WHAT YOU NEED TO DO: Below this line is a set of entries; quote exactly the lines from the line that contains "[q|] eqn:E; [|apply IH]." to the line that contains "Lemma shardLoop_routed fuel", both lines included.

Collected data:
######

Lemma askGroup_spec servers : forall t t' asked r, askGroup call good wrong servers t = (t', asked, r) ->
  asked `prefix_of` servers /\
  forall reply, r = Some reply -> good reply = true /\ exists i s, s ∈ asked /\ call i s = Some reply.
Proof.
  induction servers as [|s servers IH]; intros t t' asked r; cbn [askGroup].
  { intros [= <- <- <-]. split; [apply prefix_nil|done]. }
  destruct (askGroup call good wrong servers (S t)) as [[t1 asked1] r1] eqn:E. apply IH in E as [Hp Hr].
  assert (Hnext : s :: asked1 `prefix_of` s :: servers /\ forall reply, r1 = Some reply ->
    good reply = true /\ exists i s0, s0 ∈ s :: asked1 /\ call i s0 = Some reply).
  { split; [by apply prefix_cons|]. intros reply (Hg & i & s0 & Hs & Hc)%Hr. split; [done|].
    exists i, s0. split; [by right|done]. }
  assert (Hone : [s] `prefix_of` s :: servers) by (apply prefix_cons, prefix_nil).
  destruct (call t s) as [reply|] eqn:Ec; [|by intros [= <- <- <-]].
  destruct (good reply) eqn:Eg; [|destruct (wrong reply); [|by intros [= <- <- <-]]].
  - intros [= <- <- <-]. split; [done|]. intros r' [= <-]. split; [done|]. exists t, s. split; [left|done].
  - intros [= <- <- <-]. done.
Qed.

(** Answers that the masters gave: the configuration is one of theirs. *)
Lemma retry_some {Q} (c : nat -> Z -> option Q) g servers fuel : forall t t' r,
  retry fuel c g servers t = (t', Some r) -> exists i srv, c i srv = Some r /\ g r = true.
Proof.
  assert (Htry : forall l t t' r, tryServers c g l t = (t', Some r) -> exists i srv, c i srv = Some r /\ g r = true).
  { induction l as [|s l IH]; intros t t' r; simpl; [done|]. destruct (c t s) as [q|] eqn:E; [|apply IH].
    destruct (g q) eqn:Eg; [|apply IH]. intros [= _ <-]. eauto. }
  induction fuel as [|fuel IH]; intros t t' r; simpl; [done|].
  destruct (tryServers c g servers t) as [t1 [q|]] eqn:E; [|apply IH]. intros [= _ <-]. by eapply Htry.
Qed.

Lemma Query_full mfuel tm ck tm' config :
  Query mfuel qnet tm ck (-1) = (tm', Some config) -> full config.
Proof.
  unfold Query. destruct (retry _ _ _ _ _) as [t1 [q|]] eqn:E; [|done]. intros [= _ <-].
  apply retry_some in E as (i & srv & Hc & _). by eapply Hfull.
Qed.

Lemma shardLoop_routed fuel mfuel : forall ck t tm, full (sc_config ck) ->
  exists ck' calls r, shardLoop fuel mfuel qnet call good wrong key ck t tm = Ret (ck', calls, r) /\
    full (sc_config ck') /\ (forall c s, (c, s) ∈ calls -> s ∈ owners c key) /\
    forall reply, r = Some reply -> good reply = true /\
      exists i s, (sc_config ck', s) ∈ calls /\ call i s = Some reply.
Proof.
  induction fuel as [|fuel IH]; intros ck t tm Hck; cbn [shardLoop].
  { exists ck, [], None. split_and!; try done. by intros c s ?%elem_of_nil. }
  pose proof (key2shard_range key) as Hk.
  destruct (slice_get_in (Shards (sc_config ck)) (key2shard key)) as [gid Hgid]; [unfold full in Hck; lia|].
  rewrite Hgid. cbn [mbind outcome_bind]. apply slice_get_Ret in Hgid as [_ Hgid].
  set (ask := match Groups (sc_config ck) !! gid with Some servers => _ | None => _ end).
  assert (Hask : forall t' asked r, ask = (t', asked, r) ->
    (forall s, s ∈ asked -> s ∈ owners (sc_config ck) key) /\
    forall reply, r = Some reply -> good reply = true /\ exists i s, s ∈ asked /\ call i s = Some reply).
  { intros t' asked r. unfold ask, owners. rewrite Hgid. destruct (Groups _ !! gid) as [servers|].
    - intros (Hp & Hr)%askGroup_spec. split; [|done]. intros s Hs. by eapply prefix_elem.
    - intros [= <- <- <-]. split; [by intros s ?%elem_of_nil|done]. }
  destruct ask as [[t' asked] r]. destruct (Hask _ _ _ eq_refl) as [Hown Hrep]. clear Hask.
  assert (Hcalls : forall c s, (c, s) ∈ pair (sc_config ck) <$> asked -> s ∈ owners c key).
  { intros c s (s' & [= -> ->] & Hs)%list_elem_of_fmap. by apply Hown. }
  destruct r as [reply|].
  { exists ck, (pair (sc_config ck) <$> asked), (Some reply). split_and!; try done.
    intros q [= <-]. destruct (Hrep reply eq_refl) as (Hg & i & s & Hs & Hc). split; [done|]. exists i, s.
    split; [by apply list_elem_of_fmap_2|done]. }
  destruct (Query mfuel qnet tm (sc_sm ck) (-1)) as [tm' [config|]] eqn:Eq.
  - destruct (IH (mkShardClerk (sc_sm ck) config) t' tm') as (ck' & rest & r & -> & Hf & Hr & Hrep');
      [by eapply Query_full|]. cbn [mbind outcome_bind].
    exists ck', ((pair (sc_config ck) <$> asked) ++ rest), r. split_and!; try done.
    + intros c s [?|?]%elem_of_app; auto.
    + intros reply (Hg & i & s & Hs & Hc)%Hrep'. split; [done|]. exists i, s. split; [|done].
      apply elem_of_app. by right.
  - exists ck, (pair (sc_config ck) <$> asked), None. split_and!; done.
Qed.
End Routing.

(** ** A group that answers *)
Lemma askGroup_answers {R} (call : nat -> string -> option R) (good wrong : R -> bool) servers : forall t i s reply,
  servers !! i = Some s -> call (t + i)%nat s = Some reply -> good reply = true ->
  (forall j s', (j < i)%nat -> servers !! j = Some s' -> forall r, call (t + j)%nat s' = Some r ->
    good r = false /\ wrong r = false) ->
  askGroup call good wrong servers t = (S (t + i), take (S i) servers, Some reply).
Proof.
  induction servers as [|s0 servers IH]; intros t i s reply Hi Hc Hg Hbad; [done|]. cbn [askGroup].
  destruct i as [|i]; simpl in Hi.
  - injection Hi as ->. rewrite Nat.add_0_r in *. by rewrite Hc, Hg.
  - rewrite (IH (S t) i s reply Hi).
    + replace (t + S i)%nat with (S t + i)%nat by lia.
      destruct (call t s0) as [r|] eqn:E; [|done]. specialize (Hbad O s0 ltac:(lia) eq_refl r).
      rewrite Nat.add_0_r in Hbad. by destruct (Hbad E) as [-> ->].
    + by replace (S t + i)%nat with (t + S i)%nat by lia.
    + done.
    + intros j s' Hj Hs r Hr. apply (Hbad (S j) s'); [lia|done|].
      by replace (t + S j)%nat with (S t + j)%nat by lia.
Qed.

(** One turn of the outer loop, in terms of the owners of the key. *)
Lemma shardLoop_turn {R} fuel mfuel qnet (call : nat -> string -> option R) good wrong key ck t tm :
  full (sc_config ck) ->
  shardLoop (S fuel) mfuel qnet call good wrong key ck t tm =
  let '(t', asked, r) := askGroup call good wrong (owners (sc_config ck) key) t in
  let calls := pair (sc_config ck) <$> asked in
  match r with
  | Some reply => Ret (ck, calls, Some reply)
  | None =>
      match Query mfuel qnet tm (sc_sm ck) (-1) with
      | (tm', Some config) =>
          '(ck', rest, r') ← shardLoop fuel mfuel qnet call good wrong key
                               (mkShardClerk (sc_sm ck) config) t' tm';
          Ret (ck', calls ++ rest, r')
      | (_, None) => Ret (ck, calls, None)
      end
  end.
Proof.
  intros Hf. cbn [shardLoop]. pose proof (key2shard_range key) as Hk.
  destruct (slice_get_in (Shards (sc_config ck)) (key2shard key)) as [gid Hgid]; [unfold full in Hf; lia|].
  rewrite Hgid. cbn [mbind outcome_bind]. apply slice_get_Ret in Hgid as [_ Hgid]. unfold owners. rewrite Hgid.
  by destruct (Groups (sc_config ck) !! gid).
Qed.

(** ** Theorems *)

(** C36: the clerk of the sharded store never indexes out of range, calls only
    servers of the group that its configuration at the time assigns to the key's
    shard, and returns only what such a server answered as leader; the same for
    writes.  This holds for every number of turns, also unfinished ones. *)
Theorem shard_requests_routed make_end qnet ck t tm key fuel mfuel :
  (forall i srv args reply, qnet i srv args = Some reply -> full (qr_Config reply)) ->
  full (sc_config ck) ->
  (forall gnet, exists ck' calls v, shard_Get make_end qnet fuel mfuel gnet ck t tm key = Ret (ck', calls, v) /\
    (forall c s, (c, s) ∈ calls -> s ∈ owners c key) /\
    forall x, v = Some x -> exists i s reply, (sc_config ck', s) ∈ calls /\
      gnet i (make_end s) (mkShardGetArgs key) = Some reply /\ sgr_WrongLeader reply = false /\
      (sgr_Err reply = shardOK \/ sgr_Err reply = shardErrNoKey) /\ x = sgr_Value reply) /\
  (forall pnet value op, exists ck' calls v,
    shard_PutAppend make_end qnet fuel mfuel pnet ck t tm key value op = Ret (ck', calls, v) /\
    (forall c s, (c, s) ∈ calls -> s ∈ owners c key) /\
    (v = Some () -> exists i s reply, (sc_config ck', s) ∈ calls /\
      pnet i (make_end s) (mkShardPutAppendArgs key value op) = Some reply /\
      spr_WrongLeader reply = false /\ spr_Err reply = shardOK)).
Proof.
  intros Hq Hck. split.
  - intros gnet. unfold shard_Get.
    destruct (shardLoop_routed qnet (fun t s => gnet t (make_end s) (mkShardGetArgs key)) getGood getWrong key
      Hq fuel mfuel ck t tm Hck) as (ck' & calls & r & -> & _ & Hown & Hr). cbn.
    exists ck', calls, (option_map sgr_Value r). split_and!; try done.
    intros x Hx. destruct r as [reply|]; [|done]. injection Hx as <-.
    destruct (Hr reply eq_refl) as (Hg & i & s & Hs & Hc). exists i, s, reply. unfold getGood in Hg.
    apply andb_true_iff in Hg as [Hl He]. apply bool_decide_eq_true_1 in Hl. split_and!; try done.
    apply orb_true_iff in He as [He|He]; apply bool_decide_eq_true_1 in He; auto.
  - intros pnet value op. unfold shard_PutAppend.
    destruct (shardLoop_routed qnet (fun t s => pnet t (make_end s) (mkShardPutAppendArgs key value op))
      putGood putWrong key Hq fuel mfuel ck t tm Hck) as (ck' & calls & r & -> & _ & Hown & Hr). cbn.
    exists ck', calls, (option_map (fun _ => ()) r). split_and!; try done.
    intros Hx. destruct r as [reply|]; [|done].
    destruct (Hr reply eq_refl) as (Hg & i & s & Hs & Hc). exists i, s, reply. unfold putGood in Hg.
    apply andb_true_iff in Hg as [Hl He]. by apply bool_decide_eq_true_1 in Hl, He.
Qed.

######

ANSWER TO THE EXERCISE:
  { induction l as [|s l IH]; intros t t' r; simpl; [done|]. destruct (c t s) as [q|] eqn:E; [|apply IH].
    destruct (g q) eqn:Eg; [|apply IH]. intros [= _ <-]. eauto. }
  induction fuel as [|fuel IH]; intros t t' r; simpl; [done|].
  destruct (tryServers c g servers t) as [t1 [q|]] eqn:E; [|apply IH]. intros [= _ <-]. by eapply Htry.
Qed.

Lemma Query_full mfuel tm ck tm' config :
  Query mfuel qnet tm ck (-1) = (tm', Some config) -> full config.
Proof.
  unfold Query. destruct (retry _ _ _ _ _) as [t1 [q|]] eqn:E; [|done]. intros [= _ <-].
  apply retry_some in E as (i & srv & Hc & _). by eapply Hfull.
Qed.

Lemma shardLoop_routed fuel mfuel : forall ck t tm, full (sc_config ck) ->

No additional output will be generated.